Firstly, possible simulations were run only once. It could very well be that a dominant strategy had coincidentally lost against a weak strategy, which causes noise in the case base. Secondly, the action ‘tendencies’ (e.g. ‘build power plant’ or ‘build fighter’) were incrementally ranked. This means that for 5 actions, 5 different settings were maintained to determine a strategy. Therefore, combinations like 22555, 13344 or even 22222 (although in the case of tendencies, there is no difference between 11111 and 55555) were not simulated.

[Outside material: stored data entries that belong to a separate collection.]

Definition link_device (devicePath stagingTargetPath : string) : Host node_result :=
  err <- host (MkdirAll (Dir stagingTargetPath));;
  match err with
  | Some e => Ret (Err (Status Internal ("Failed to create staging directory: " +:+ err_text e)))
  | None =>
      err <- host (Symlink devicePath stagingTargetPath);;
      match err with
      | Some e => Ret (Err (Status Internal ("Failed to create symlink from " +:+ stagingTargetPath +:+ " to " +:+
                                             devicePath +:+ ": " +:+ err_text e)))
      | None => Ret (Ok tt)
      end
  end.

Definition stageBlockDevice (devicePath stagingTargetPath : string) : Host node_result :=
  err <- stat_err devicePath;;
  match err with
  | Some e => Ret (Err (Status Internal ("Device path " +:+ devicePath +:+ " not found: " +:+ err_text e)))
  | None =>
      err <- stat_err stagingTargetPath;;
      match err with
      | Some _ => link_device devicePath stagingTargetPath
      | None =>
          targetDevice <- host (EvalSymlinks stagingTargetPath);;
          if match targetDevice with Ok d => String.eqb d devicePath | Err _ => false end then Ret (Ok tt)
          else
            removeErr <- host (Remove stagingTargetPath);;
            match removeErr with
            | Some e => Ret (Err (Status Internal ("Failed to remove incorrect staging path: " +:+ err_text e)))
            | None => link_device devicePath stagingTargetPath
            end
      end
  end.
(* ===== verification/NodeIscsi.v ===== *)
(** * iSCSI volumes on the node (driver/node_iscsi.go) *)

From S2P Require Import Prelude GoStrings Prog Errors Api Retry NodeHost MountInfo NodeRecovery NodeSysfs NodeFiles NodeDevice NodeNvme.

Record iscsiConnectionParams : Type := mkIscsiParams { ip_iqn : string; ip_server : string; ip_port : string; ip_lun : Z }.

Definition validateISCSIParams (volumeContext : gomap) : res iscsiConnectionParams :=
  let iqn := volumeContext.[VolumeContextKeyISCSIIQN] in
  let server := volumeContext.["server"] in
  if String.eqb iqn "" || String.eqb server "" then
    Err (Status InvalidArgument "iSCSI IQN and server must be provided in volume context")
  else Ok (mkIscsiParams iqn server (or_default volumeContext.["port"] "3260") 0).

Definition checkISCSIAdm : Host (option error) :=
  let! (_, err) := iscsiadm ["--version"] in
  Ret (match err with Some _ => Some (err_new ErrISCSIAdmNotFound) | None => None end).

(** ** Discovery output *)

Fixpoint discovered_portals (l : list string) (iqn : string) : list string :=
  match l with
  | [] => []
  | line :: rest =>
      let line := TrimSpace line in
      match (if Contains line iqn then Fields line else []) with
      | portalWithTPG :: _ :: _ =>
          match LastIndex portalWithTPG "," with
          | Some idx => str_take idx portalWithTPG
          | None => portalWithTPG
          end :: discovered_portals rest iqn
      | _ => discovered_portals rest iqn
      end
  end.

Definition findAllDiscoveredPortals (discoveryOutput iqn : string) : list string := discovered_portals (lines discoveryOutput) iqn.

Definition findDiscoveredPortal (discoveryOutput iqn : string) : string :=
  match findAllDiscoveredPortals discoveryOutput iqn with [] => "" | portal :: _ => portal end.

Example portals :
  findAllDiscoveredPortals ("10.0.0.22:3260,1 iqn.x:v" +:+ String newline "[fd00::1]:3260,1 iqn.x:v" +:+ String newline
                            "1.1.1.1:3260,1 iqn.y:w") "iqn.x:v" = ["10.0.0.22:3260"; "[fd00::1]:3260"].
Proof. vm_compute. reflexivity. Qed.

(** ** Login and logout *)

Definition portal_of (p : iscsiConnectionParams) : string := ip_server p +:+ ":" +:+ ip_port p.

(** The discovery output, or the error that ends the login. *)
Definition discover_target (p : iscsiConnectionParams) : Host (res string) :=
  let! (output, err) := iscsiadm ["-m"; "discovery"; "-t"; "sendtargets"; "-p"; portal_of p] in
  match err with
  | Some _ =>
      if Contains output "connect" || Contains output "Connection refused" then
        Ret (Err (Errorf (sentinel_text ErrISCSIDiscoveryFailed +:+ ": " +:+ output) [err_new ErrISCSIDiscoveryFailed]))
      else Ret (Ok output)
  | None => Ret (Ok output)
  end.

(** Deletes the records of the portals that are not the one in use. *)
Fixpoint prune_portals (p : iscsiConnectionParams) (portals : list string) : Host unit :=
  match portals with
  | [] => Ret tt
  | dp :: rest =>
      (if String.eqb dp (portal_of p) then Ret tt
       else iscsiadm ["-m"; "node"; "-T"; ip_iqn p; "-p"; dp; "--op"; "delete"] ;;; Ret tt) ;;;
      prune_portals p rest
  end.

Definition create_portal_entry (p : iscsiConnectionParams) : Host unit :=
  iscsiadm ["-m"; "node"; "--op"; "new"; "-T"; ip_iqn p; "-p"; portal_of p] ;;;
  iscsiadm ["-m"; "node"; "-T"; ip_iqn p; "-p"; portal_of p; "--op"; "update"; "-n"; "node.session.auth.authmethod"; "-v"; "None"] ;;;
  Ret tt.

Definition loginISCSITarget (p : iscsiConnectionParams) : Host (option error) :=
  discovery <- discover_target p;;
  match discovery with
  | Err e => Ret (Some e)
  | Ok output =>
      let discoveredPortals := findAllDiscoveredPortals output (ip_iqn p) in
      prune_portals p discoveredPortals ;;;
      (if existsb (fun dp => String.eqb dp (portal_of p)) discoveredPortals then Ret tt else create_portal_entry p) ;;;
      let! (output, err) := iscsiadm ["-m"; "node"; "-T"; ip_iqn p; "-p"; portal_of p; "--login"] in
      match err with
      | Some _ =>
          if Contains output "already present" || Contains output "session already exists" || Contains output "session exists"
          then Ret None
          else Ret (Some (Errorf (sentinel_text ErrISCSILoginFailed +:+ ": " +:+ output) [err_new ErrISCSILoginFailed]))
      | None => Ret None
      end
  end.

(** Failures are only logged. *)
Definition logoutISCSITarget (iqn : string) : Host (option error) :=
  iscsiadm ["-m"; "node"; "-T"; iqn; "--logout"] ;;;
  iscsiadm ["-m"; "node"; "-T"; iqn; "-o"; "delete"] ;;; Ret None.

Definition forceKillISCSISession (iqn : string) : Host unit :=
  iscsiadm ["-m"; "node"; "-T"; iqn; "--op"; "update"; "-n"; "node.session.timeo.replacement_timeout"; "-v"; "0"] ;;;
  host (NodeSleep (1 * second_ns)) ;;;
  logoutISCSITarget iqn ;;;
  host (NodeSleep (2 * second_ns)) ;;; Ret tt.

Definition forceKillISCSISessionByIQN (iqn : string) : Host unit :=
  let! (output, err) := iscsiadm ["-m"; "session"] in
  match err with
  | Some _ => Ret tt
  | None => if Contains output iqn then forceKillISCSISession iqn else Ret tt
  end.

(** ** The device of a target *)

(** The word after the first [disk]. *)
Fixpoint word_after_disk (parts : list string) : option string :=
  match parts with
  | part :: ((next :: _) as rest) => if String.eqb part "disk" then Some next else word_after_disk rest
  | _ => None
  end.

Fixpoint session_device (l : list string) (targetIQN : string) (inTargetSection : bool) : string :=
  match l with
  | [] => ""
  | line :: rest =>
      let line := TrimSpace line in
      if HasPrefix line "Target:" then
        session_device rest targetIQN (HasPrefix (TrimSpace (TrimPrefix line "Target:")) targetIQN)
      else
        match (if inTargetSection && Contains line "Attached scsi disk" then word_after_disk (Fields line) else None) with
        | Some device => device
        | None => session_device rest targetIQN inTargetSection
        end
  end.

Definition parseISCSISessionDevice (output targetIQN : string) : string := session_device (lines output) targetIQN false.

Definition findISCSIDevice (iqn : string) : Host (res string) :=
  let! (output, err) := iscsiadm ["-m"; "session"; "-P"; "3"] in
  match err with
  | Some _ => Ret (Err (err_new ErrISCSIDeviceNotFound))
  | None =>
      let deviceName := parseISCSISessionDevice output iqn in
      if String.eqb deviceName "" then Ret (Err (err_new ErrISCSIDeviceNotFound)) else Ret (Ok ("/dev/" +:+ deviceName))
  end.

(** [Panic]: out of fuel, excluded as for NVMe-oF. *)
Fixpoint iscsi_wait_loop (fuel : nat) (iqn : string) (deadline : Z) : Host (res string) :=
  match fuel with
  | O => Panic
  | S fuel =>
      now <- host Now;;
      if negb (now <? deadline) then Ret (Err (err_new ErrISCSIDeviceTimeout))
      else
        device <- findISCSIDevice iqn;;
        present <- (match device with
                    | Ok devicePath => err <- stat_err devicePath;; Ret (match err with None => true | Some _ => false end)
                    | Err _ => Ret false
                    end);;
        if (present : bool) then Ret device
        else host (NodeSleep (2 * second_ns)) ;;; iscsi_wait_loop fuel iqn deadline
  end.

(** With the time limit of its only caller. *)
Definition waitForISCSIDevice (iqn : string) : Host (res string) :=
  now <- host Now;; iscsi_wait_loop poll_fuel iqn (now + 30 * second_ns).

(** ** Staging *)

(** The options of the user, and the defaults whose key the user did not set. *)
Definition defaultISCSIMountOptions : list string := [mountOptNoatime; mountOptNetdev; mountOptErrorsContinue].

Definition extractISCSIOptionKey (option : string) : string :=
  match Index option "=" with Some i => str_take i option | None => option end.

Definition getISCSIMountOptions (userOptions : list string) : list string :=
  match userOptions with
  | [] => defaultISCSIMountOptions
  | _ =>
      let userOptionKeys := map extractISCSIOptionKey userOptions in
      userOptions ++
      List.filter (fun defaultOpt => negb (existsb (String.eqb (extractISCSIOptionKey defaultOpt)) userOptionKeys))
        defaultISCSIMountOptions
  end.

Section Stage.
Context (s : NodeService).

Definition formatAndMountISCSIDevice (devicePath staging : string) (cap : option NodeCapability) (volumeContext : gomap)
    : Host node_result :=
  verify_and_mount s getISCSIMountOptions "Device size mismatch detected - refusing to mount" devicePath staging cap volumeContext.

Definition device_unavailable (devicePath what detail : string) : error :=
  Status Unavailable ("iSCSI device " +:+ devicePath +:+ " became unavailable" +:+ what +:+ ": " +:+ detail).

Definition stageISCSIDevice (devicePath staging : string) (cap : option NodeCapability) (volumeContext : gomap) : Host node_result :=
  err <- stat_err devicePath;;
  match err with
  | Some e => Ret (Err (device_unavailable devicePath "" (err_text e)))
  | None =>
      if is_block cap then stageBlockDevice devicePath staging
      else
        err <- waitForDeviceInitialization devicePath;;
        match err with
        | Some e =>
            statErr <- stat_err devicePath;;
            match statErr with
            | Some _ => Ret (Err (device_unavailable devicePath " during initialization" (err_text e)))
            | None => Ret (Err (Status Internal ("Device initialization timeout: " +:+ err_text e)))
            end
        | None =>
            host (NodeSleep (2 * second_ns)) ;;;
            err <- stat_err devicePath;;
            match err with
            | Some e => Ret (Err (device_unavailable devicePath " after stabilization" (err_text e)))
            | None => formatAndMountISCSIDevice devicePath staging cap volumeContext
            end
        end
  end.

(** [n] attempts are left of two; [attempt] counts from 1. *)
Fixpoint login_loop (n : nat) (attempt : Z) (lastErr : option error) (p : iscsiConnectionParams) (staging : string)
    (cap : option NodeCapability) (volumeContext : gomap) : Host node_result :=
  match n with
  | O => Ret (Err (Status Internal ("Failed to stage iSCSI volume after 2 attempts: " +:+ opt_err_text lastErr)))
  | S n' =>
      let again e := pause_before_retry (attempt <? 2) (5 * second_ns) ;;;
                     login_loop n' (attempt + 1) (Some e) p staging cap volumeContext in
      let logout_and_again e := logoutISCSITarget (ip_iqn p) ;;; again e in
      loginErr <- loginISCSITarget p;;
      match loginErr with
      | Some e => again e
      | None =>
          device <- waitForISCSIDevice (ip_iqn p);;
          match device with
          | Err e => logout_and_again e
          | Ok devicePath =>
              r <- stageISCSIDevice devicePath staging cap volumeContext;;
              match r with
              | Ok _ => Ret (Ok tt)
              | Err e => if bool_decide (err_code e = Unavailable) then logout_and_again e else Ret (Err e)
              end
          end
      end
  end.

Definition fresh_login (p : iscsiConnectionParams) (staging : string) (cap : option NodeCapability) (volumeContext : gomap)
    : Host node_result :=
  checkErr <- checkISCSIAdm;;
  match checkErr with
  | Some e => Ret (Err (Status FailedPrecondition ("open-iscsi not available: " +:+ err_text e)))
  | None => login_loop 2 1 None p staging cap volumeContext
  end.

(** Tears a session down, unless something is staged on it. *)
Definition teardown_then (staging : string) (kill : Host unit) (k : Host node_result) : Host node_result :=
  guardErr <- refuseTeardownWhileStaged staging;;
  match guardErr with
  | Some e => Ret (Err e)
  | None => kill ;;; k
  end.

Definition stageISCSIVolume (req : NodeStageVolumeRequest) (volumeContext : gomap) : Host node_result :=
  let staging := st_StagingTargetPath req in
  let cap := st_VolumeCapability req in
  match validateISCSIParams volumeContext with
  | Err e => Ret (Err e)
  | Ok p =>
      let login := fresh_login p staging cap volumeContext in
      device <- findISCSIDevice (ip_iqn p);;
      match device with
      | Ok devicePath =>
          sessionState <- getISCSISessionState devicePath;;
          if match sessionState with Ok st => String.eqb st iscsiSessionStateLoggedIn | Err _ => false end
          then stageISCSIDevice devicePath staging cap volumeContext
          else teardown_then staging (forceKillISCSISession (ip_iqn p)) login
      | Err _ => teardown_then staging (forceKillISCSISessionByIQN (ip_iqn p)) login
      end
  end.
End Stage.

(** ** Unstaging *)

Definition getStagedISCSIDevicePath (staging : string) : Host (res string) :=
  source <-! mounted_source staging;;
  if match source with Some src => negb (String.eqb src "") | None => false end then Ret (Ok (default "" source))
  else
    target <- host (Readlink staging);;
    match target with
    | Err e => Ret (Err (Errorf ("failed to read staging symlink " +:+ staging +:+ ": " +:+ err_text e) [e]))
    | Ok target => Ret (Ok (Clean (if negb (IsAbs target) then JoinPath (Dir staging) target else target)))
    end.

Definition unstageISCSIVolume (req : NodeUnstageVolumeRequest) : Host node_result :=
  let staging := us_StagingTargetPath req in
  device <- getStagedISCSIDevicePath staging;;
  iqn <- (match device with
          | Err _ => Ret ""
          | Ok devicePath => info <- getISCSISessionInfo ("/sys/block/" +:+ Base devicePath);; Ret info.1
          end);;
  mounted <- IsMounted staging;;
  match mounted with
  | Err e => Ret (Err (Status Internal ("Failed to check if staging path is mounted: " +:+ err_text e)))
  | Ok mounted =>
      (if (mounted : bool) then Unmount staging else Ret None) ;;;
      (if String.eqb iqn "" then Ret None else logoutISCSITarget iqn) ;;; Ret (Ok tt)
  end.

Probability-based fuzzy logic algorithms and data mining classifiers pro-cessed this case base. They still work with noisy or incomplete data, but their outputs (respectively case base-tables and models), are based on this data and should therefore be interpreted considering this matter. Fuzzy logic proved to be suitable handling this noisy data, as the algorithms were capable of considering the effect of each setting for each strategy gene.
5.2.2
The game
Some decisions have been made while designing the game to run the simulations on. A major difference in normal RTS games, is that normally, a player cannot see what his adversary is building (unless a player would send a scout unit). This effect is called ‘fog of war’; a ‘fog’ that conceals everything in the game world, except for what the units that are owned by the player can see. Fog of war has not been implemented in the game, and while recommending counters, the enemy’s strategy was known beforehand. However, as was pointed out in Section 2.1, deriving the strategy of an opponent is a task that has been successfully performed before.